Para descobrir o sequenciamento do ácido desoxirribonucleico (DNA), é preciso extrair o DNA total do organismo e quebrá-lo em pedaços muito pequenos. A partir disso se tem uma sequência de quatro letras que se organizam: A, T, G e C. “Só que, por enquanto, a gente não consegue ler tudo de uma vez só. Conseguimos sequenciar pedaços de 700 letras. No computador, vemos quando um se encaixa no outro. Provavelmente vamos precisar sequenciar ainda um pouco mais para juntar alguns desses pedaços. De 760 milhões de letras, foi possível reduzir isso hoje para 14 mil pedaços”, relata Pedro.

De acordo com ele, esse primeiro resultado do estudo torna possível que se tenha a maior parte dos genes individuais. “Imagina-se que terão 15 ou 20 mil genes individuais, algo em torno disso. A procura por eles está muito facilitada”, informa o pesquisador.

Agravante

A doença de Chagas difere de outras transmitidas por vetor, como malária ou dengue, pela grande quantidade de vetores que possui. “Temos 130 espécies diferentes do inseto barbeiro, sendo grande parte composta por transmissores do Trypanosoma cruzi (protozoário causador da doença). É um grupo com muita diversidade a ser conhecida, incluindo hábitos, ecologia e biologia básica, por exemplo. E isso pode reservar surpresas”, aponta o professor.

Segundo ele, exemplo de surpresa foi o que ocorreu na América ao longo do século XX com o Triatoma infestans, o vetor mais comum da doença de Chagas. Esse inseto havia tomado conta do continente, mas foi possível combatê-lo através de inseticida comum, o que diminuiu muito a incidência da doença no Brasil. No entanto, em uma região da Argentina, o procedimento não funcionou. “Naquela região, parece que ele está começando a se tornar resistente, o que prevê a possibilidade de que volte a se alastrar pelo continente. Ou seja, mesmo quando temos uma vitória parcial, às vezes eles podem dar a volta por cima”, observa.

Próximos passos

Pedro Langerblad informou que no momento a pesquisa está focada no genoma expresso. “O DNA se expressa e traduz em ácido ribonucleico (RNA), que vira proteínas. Estamos procedendo o estudo do RNA, vamos tentar identificar partes no DNA. Assim podemos saber quais proteínas são feitas e quais diferenças elas têm em relação a outros organismos em que proteínas similares são conhecidas”, aponta o professor. Além disso, ele ressaltou que esse procedimento permite encontrar especificidades do organismo.

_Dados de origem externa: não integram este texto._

(** ** The auth probe: the name it stores *)

(** X16: whatever the endpoint replies, an identity set by the probe never
    has an absent or otherwise falsy name other than the empty string: the
    name is a truthy value taken from a claim, or the empty string. *)
Theorem auth_probe_name reply w u :
  userInfo w = None ->
  userInfo (after (auth_probe reply) w) = Some u ->
  truthy (name u) = true \/ name u = JString [].
Proof.
  intros Hnone Hset.
  unfold after, auth_probe, catch, bind, fetch, response_json, ret in Hset.
  destruct reply as [|body]; [cbn in Hset; congruence|].
  destruct (JSON.parse body) as [result|]; [|cbn in Hset; congruence].
  destruct (auth_then_cases result w)
    as [[Hn _]|[[e He]|(authInfo & rest & claims & found & val & uid
                        & _ & _ & _ & _ & _ & H5)]].
  - rewrite Hn in Hset. cbn in Hset. congruence.
  - rewrite He in Hset. cbn in Hset. congruence.
  - rewrite H5 in Hset. cbn in Hset. injection Hset as <-. cbn [name].
    destruct (truthy val) eqn:E; auto.
Qed.

Lemma auth_probe_name_witness :
  truthy (JString (str "Ada")) = true \/ JString (str "Ada") = JString [].
Proof.
  apply (auth_probe_name (Response auth_body) empty_world
           {| name := JString (str "Ada");
              userId := JString (str "ada@example.org") |});
    vm_compute; reflexivity.
Defined.

Lemma CreateDataProperty_get_witness :
  get_prop (JSON.CreateDataProperty [(str "a", JNull); (str "b", JBool true)]
              (str "a") (JBool false)) (str "b")
  = JBool true.
Proof.
  apply (proj2 (CreateDataProperty_get [(str "a", JNull); (str "b", JBool true)]
                  (str "a") (JBool false)) (str "b")).
  discriminate.
Defined.
Lemma next_send_ok (w : list parked) (cb : prog) (rest : list parked) :
  Forall (parked_ok E) w -> next_send w = Some (cb, rest) ->
  (exists o, cb = Emit "radius" o Return) /\ Forall (parked_ok E) rest.
Proof.
  revert cb rest. induction w as [|p w IH]; intros cb rest Hw Hn;
    [discriminate |].
  inversion Hw as [|? ? Hp Hw']; subst.
  destruct p; simpl in Hn.
  - injection Hn as <- <-. split; assumption.
  - destruct (next_send w) as [[cb' rest']|]; [| discriminate].
    injection Hn as <- <-. destruct (IH _ _ Hw' eq_refl) as [H1 H2].
    split; [assumption | constructor; assumption].
  - destruct (next_send w) as [[cb' rest']|]; [| discriminate].
    injection Hn as <- <-. destruct (IH _ _ Hw' eq_refl) as [H1 H2].
    split; [assumption | constructor; assumption].
Qed.

Lemma next_connect_ok (w : list parked) (cb : prog) (rest : list parked) :
  Forall (parked_ok E) w -> next_connect w = Some (cb, rest) ->
  disciplined E cb /\ Forall (parked_ok E) rest.
Proof.
  revert cb rest. induction w as [|p w IH]; intros cb rest Hw Hn;
    [discriminate |].
  inversion Hw as [|? ? Hp Hw']; subst.
  destruct p; simpl in Hn.
  - destruct (next_connect w) as [[cb' rest']|]; [| discriminate].
    injection Hn as <- <-. destruct (IH _ _ Hw' eq_refl) as [H1 H2].
    split; [assumption | constructor; assumption].
  - injection Hn as <- <-. split; assumption.
  - destruct (next_connect w) as [[cb' rest']|]; [| discriminate].
    injection Hn as <- <-. destruct (IH _ _ Hw' eq_refl) as [H1 H2].
    split; [assumption | constructor; assumption].
Qed.
(** * RMS current monitor with interactive calibration (auto-calibration.ino)

    A shallow embedding of the ESP32 + ADS1115 + SCT-013 sketch: the RMS
    sampler [measure_vrms], the scaling [measure_irms], the interactive
    calibration routine, [setup] and one iteration of [loop].

    C++ [float] and [double] values are IEEE 754 binary32 and binary64
    numbers, computed with the executable specification of the Rocq
    library ([SpecFloat]), rounding to nearest even.  The converter, the
    serial console, the millisecond clock and the non-volatile store are
    explicit components of the machine state. *)

From Stdlib Require Import ZArith Lia Bool List String Ascii.
From Stdlib Require Import Floats.SpecFloat.
From stdpp Require Import base option gmap strings.
Import ListNotations.

Local Open Scope Z_scope.

(** ** IEEE 754 formats *)

Module IEEE.

Section Format.
Variables prec emax : Z.

(** Conversion of a number of another format into this one (a C cast
    between [float] and [double]): the value is rounded to the format. *)
Definition SFconv (x : spec_float) : spec_float :=
  match x with
  | S754_finite s m e => binary_normalize prec emax (cond_Zopp s (Zpos m)) e s
  | _ => x
  end.

(** Conversion of a C integer. *)
Definition SFofZ (z : Z) : spec_float := binary_normalize prec emax z 0 false.

(** A number that is not NaN and whose sign bit is clear. *)
Definition nonneg (x : spec_float) : bool :=
  match x with
  | S754_nan => false
  | S754_zero s | S754_infinity s | S754_finite s _ _ => negb s
  end.

Definition is_nan (x : spec_float) : bool :=
  match x with S754_nan => true | _ => false end.

Definition pos_finite (x : spec_float) : bool :=
  match x with S754_finite false _ _ => true | _ => false end.

(** The result of a rounding that carries the sign [s]. *)
Definition signed (s : bool) (x : spec_float) : Prop :=
  match x with
  | S754_nan => False
  | S754_zero s' | S754_infinity s' | S754_finite s' _ _ => s' = s
  end.

End Format.

End IEEE.

(** ** C++ scalar types of the sketch *)

(** [float] is binary32, [double] is binary64. *)
Definition float : Type := spec_float.
Definition double : Type := spec_float.

Definition float_of_int : Z -> float := IEEE.SFofZ 24 128.
Definition float_of_double : double -> float := IEEE.SFconv 24 128.
Definition float_mul : float -> float -> float := SFmul 24 128.
Definition float_div : float -> float -> float := SFdiv 24 128.
(** [sqrt] on a [float]: the correctly rounded binary32 square root. *)
Definition float_sqrt : float -> float := SFsqrt 24 128.
Definition float_ltb : float -> float -> bool := SFltb.
Definition float_leb : float -> float -> bool := SFleb.

Definition double_of_int : Z -> double := IEEE.SFofZ 53 1024.
Definition double_of_float : float -> double := IEEE.SFconv 53 1024.
Definition double_add : double -> double -> double := SFadd 53 1024.
Definition double_mul : double -> double -> double := SFmul 53 1024.
Definition double_div : double -> double -> double := SFdiv 53 1024.

(** Literals of the source, as the nearest binary32 numbers. *)
Definition lit_2_048f : float := S754_finite false 8589935 (-22).
Definition lit_32768f : float := S754_finite false 8388608 (-8).
Definition lit_5f : float := S754_finite false 10485760 (-21).
Definition lit_0_001f : float := S754_finite false 8589935 (-33).
Definition lit_1000f : float := S754_finite false 16384000 (-14).
Definition lit_0f : float := S754_zero false.
Definition lit_0 : double := S754_zero false.

(** [int16_t] and [uint32_t] wrap-around. *)
Definition int16_wrap (z : Z) : Z := (z + 32768) mod 65536 - 32768.
Definition uint32_wrap (z : Z) : Z := z mod 4294967296.
Definition INT_MAX : Z := 2147483647.

(** Conversion of the [int] returned by [Serial.read()] to [char]. *)
Definition char_of_int (z : Z) : ascii := ascii_of_N (Z.to_N (z mod 256)).

(** ** Constants of the sketch *)

Definition ADS_LSB : float := float_div lit_2_048f lit_32768f.
Definition SAMPLES : Z := 1600.
Definition SAMPLE_DELAY_US : Z := 1150.
Definition calibrationFactor_init : float := lit_5f.
Definition PREF_KEY : string := "sct_factor".
Definition PREF_NAMESPACE : string := "sct_conf".
Definition IGNORE_THRESHOLD_A : float := lit_0_001f.

(** ** Devices *)

(** The serial line as the sketch observes it: bytes in arrival order,
    with a [Gap] wherever the bytes that follow arrive only after a
    further delay has elapsed.  The bytes before the first [Gap] are the
    receive buffer; each call of [delay] or [delayMicroseconds] lets one
    gap elapse.  A line without bytes left is an operator who sends
    nothing more. *)
Inductive line_event : Type :=
  | RxByte (c : ascii)
  | Gap.

(** What the sketch writes to the console. *)
Inductive tx_event : Type :=
  | TxStr (s : string)
  | TxFloat (v : float) (digits : Z)
  | TxLn.

Record HardwareSerial : Type := {
  rx : list line_event;
  tx : list tx_event
}.

Inductive adsGain_t : Type := GAIN_TWOTHIRDS | GAIN_ONE.

(** The converter: whether it answers on the bus, its gain, and the
    results of its successive conversions. *)
Record Adafruit_ADS1115 : Type := {
  ads_present : bool;
  ads_gain : adsGain_t;
  ads_conversions : nat -> Z;
  ads_next : nat
}.

(** The [Preferences] handle: the namespace it was opened on, if any. *)
Record Preferences : Type := {
  prefs_namespace : option string
}.

(** An operation performed on the non-volatile store. *)
Inductive nvs_op : Type :=
  | NvsPut (ns key : string) (v : float)
  | NvsRemove (ns key : string).

(** The millisecond clock: the values its successive readings return. *)
Record Clock : Type := {
  clock_readings : nat -> Z;
  clock_next : nat
}.

(** The machine: the globals of the sketch, the function-static [t0] of
    [loop] ([None] until its initialiser has run), the devices, the
    non-volatile store (namespace and key to value) and the journal of
    the operations performed on it. *)
Record World : Type := {
  calibrationFactor : float;
  loop_t0 : option Z;
  Serial : HardwareSerial;
  ads : Adafruit_ADS1115;
  prefs : Preferences;
  clock : Clock;
  nvs : gmap (string * string) float;
  nvs_journal : list nvs_op
}.

Definition set_calibrationFactor (f : float) (w : World) : World :=
  {| calibrationFactor := f; loop_t0 := loop_t0 w; Serial := Serial w;
     ads := ads w; prefs := prefs w; clock := clock w; nvs := nvs w;
     nvs_journal := nvs_journal w |}.

Definition set_loop_t0 (t : option Z) (w : World) : World :=
  {| calibrationFactor := calibrationFactor w; loop_t0 := t; Serial := Serial w;
     ads := ads w; prefs := prefs w; clock := clock w; nvs := nvs w;
     nvs_journal := nvs_journal w |}.

Definition set_Serial (s : HardwareSerial) (w : World) : World :=
  {| calibrationFactor := calibrationFactor w; loop_t0 := loop_t0 w; Serial := s;
     ads := ads w; prefs := prefs w; clock := clock w; nvs := nvs w;
     nvs_journal := nvs_journal w |}.

Definition set_ads (a : Adafruit_ADS1115) (w : World) : World :=
  {| calibrationFactor := calibrationFactor w; loop_t0 := loop_t0 w; Serial := Serial w;
     ads := a; prefs := prefs w; clock := clock w; nvs := nvs w;
     nvs_journal := nvs_journal w |}.

Definition set_prefs (p : Preferences) (w : World) : World :=
  {| calibrationFactor := calibrationFactor w; loop_t0 := loop_t0 w; Serial := Serial w;
     ads := ads w; prefs := p; clock := clock w; nvs := nvs w;
     nvs_journal := nvs_journal w |}.

Definition set_clock (c : Clock) (w : World) : World :=
  {| calibrationFactor := calibrationFactor w; loop_t0 := loop_t0 w; Serial := Serial w;
     ads := ads w; prefs := prefs w; clock := c; nvs := nvs w;
     nvs_journal := nvs_journal w |}.

Definition set_nvs (m : gmap (string * string) float) (op : nvs_op) (w : World) : World :=
  {| calibrationFactor := calibrationFactor w; loop_t0 := loop_t0 w; Serial := Serial w;
     ads := ads w; prefs := prefs w; clock := clock w; nvs := m;
     nvs_journal := nvs_journal w ++ [op] |}.

(** ** Computations on the machine

    [None] is a computation that never returns: the sketch has no
    time-outs, so a wait for input that never comes blocks for ever. *)
Definition M (A : Type) : Type := World -> option (A * World).

Definition ret {A} (a : A) : M A := fun w => Some (a, w).

Definition bind {A B} (c : M A) (k : A -> M B) : M B :=
  fun w => match c w with
           | Some (a, w') => k a w'
           | None => None
           end.

Definition diverge {A} : M A := fun _ => None.

Declare Scope sketch_scope.
Delimit Scope sketch_scope with sketch.
Notation "x <- c ;; k" := (bind c (fun x => k))
  (at level 100, c at next level, right associativity) : sketch_scope.
Notation "c ;; k" := (bind c (fun _ => k))
  (at level 100, right associativity) : sketch_scope.
Local Open Scope sketch_scope.

Definition get {A} (f : World -> A) : M A := fun w => Some (f w, w).
Definition modify (f : World -> World) : M unit := fun w => Some (tt, f w).

(** *** Time *)

(** The bytes that were still on their way arrive. *)
Fixpoint elapse (l : list line_event) : list line_event :=
  match l with
  | [] => []
  | Gap :: l' => l'
  | RxByte c :: l' => RxByte c :: elapse l'
  end.

Definition time_passes : M unit :=
  modify (fun w => set_Serial {| rx := elapse (rx (Serial w)); tx := tx (Serial w) |} w).

Definition delay (ms : Z) : M unit := time_passes.
Definition delayMicroseconds (us : Z) : M unit := time_passes.

Definition millis : M Z :=
  fun w =>
    let c := clock w in
    Some (uint32_wrap (clock_readings c (clock_next c)),
          set_clock {| clock_readings := clock_readings c; clock_next := S (clock_next c) |} w).

(** *** Serial console *)

Fixpoint buffered (l : list line_event) : Z :=
  match l with
  | RxByte _ :: l' => 1 + buffered l'
  | _ => 0
  end.

Definition Serial_begin (baud : Z) : M unit := ret tt.

Definition Serial_available : M Z := get (fun w => buffered (rx (Serial w))).

(** [Serial.read()]: the next buffered byte, or -1 when there is none. *)
Definition Serial_read : M Z :=
  fun w =>
    match rx (Serial w) with
    | RxByte c :: l' =>
        Some (Z.of_N (N_of_ascii c), set_Serial {| rx := l'; tx := tx (Serial w) |} w)
    | _ => Some (-1, w)
    end.

Definition emit (evs : list tx_event) : M unit :=
  modify (fun w => set_Serial {| rx := rx (Serial w); tx := tx (Serial w) ++ evs |} w).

Para Lagerblad, ainda há muito a ser feito: “Em parte, vale até uma frase do Tche Guevara: ‘O caminho se faz ao caminhar.’” Outros pesquisadores estão estudando genes relacionados a diversos aspectos, como comportamento, digestão, interação com o parasito Trypanosoma cruzi e reprodução. “É justamente um consórcio de pesquisadores porque cada um é especialista numa área”, diz.

Ele acredita que esse estudo aprofundado pode futuramente trazer resultados promissores, como o desenvolvimento de inseticidas específicos. “Hoje podemos especular. Posso não ter certeza de que não sairá tudo que imagino da caixa preta do genoma, mas provavelmente também sairão coisas que não estou antecipando”, conclui Pedro Lagerblad.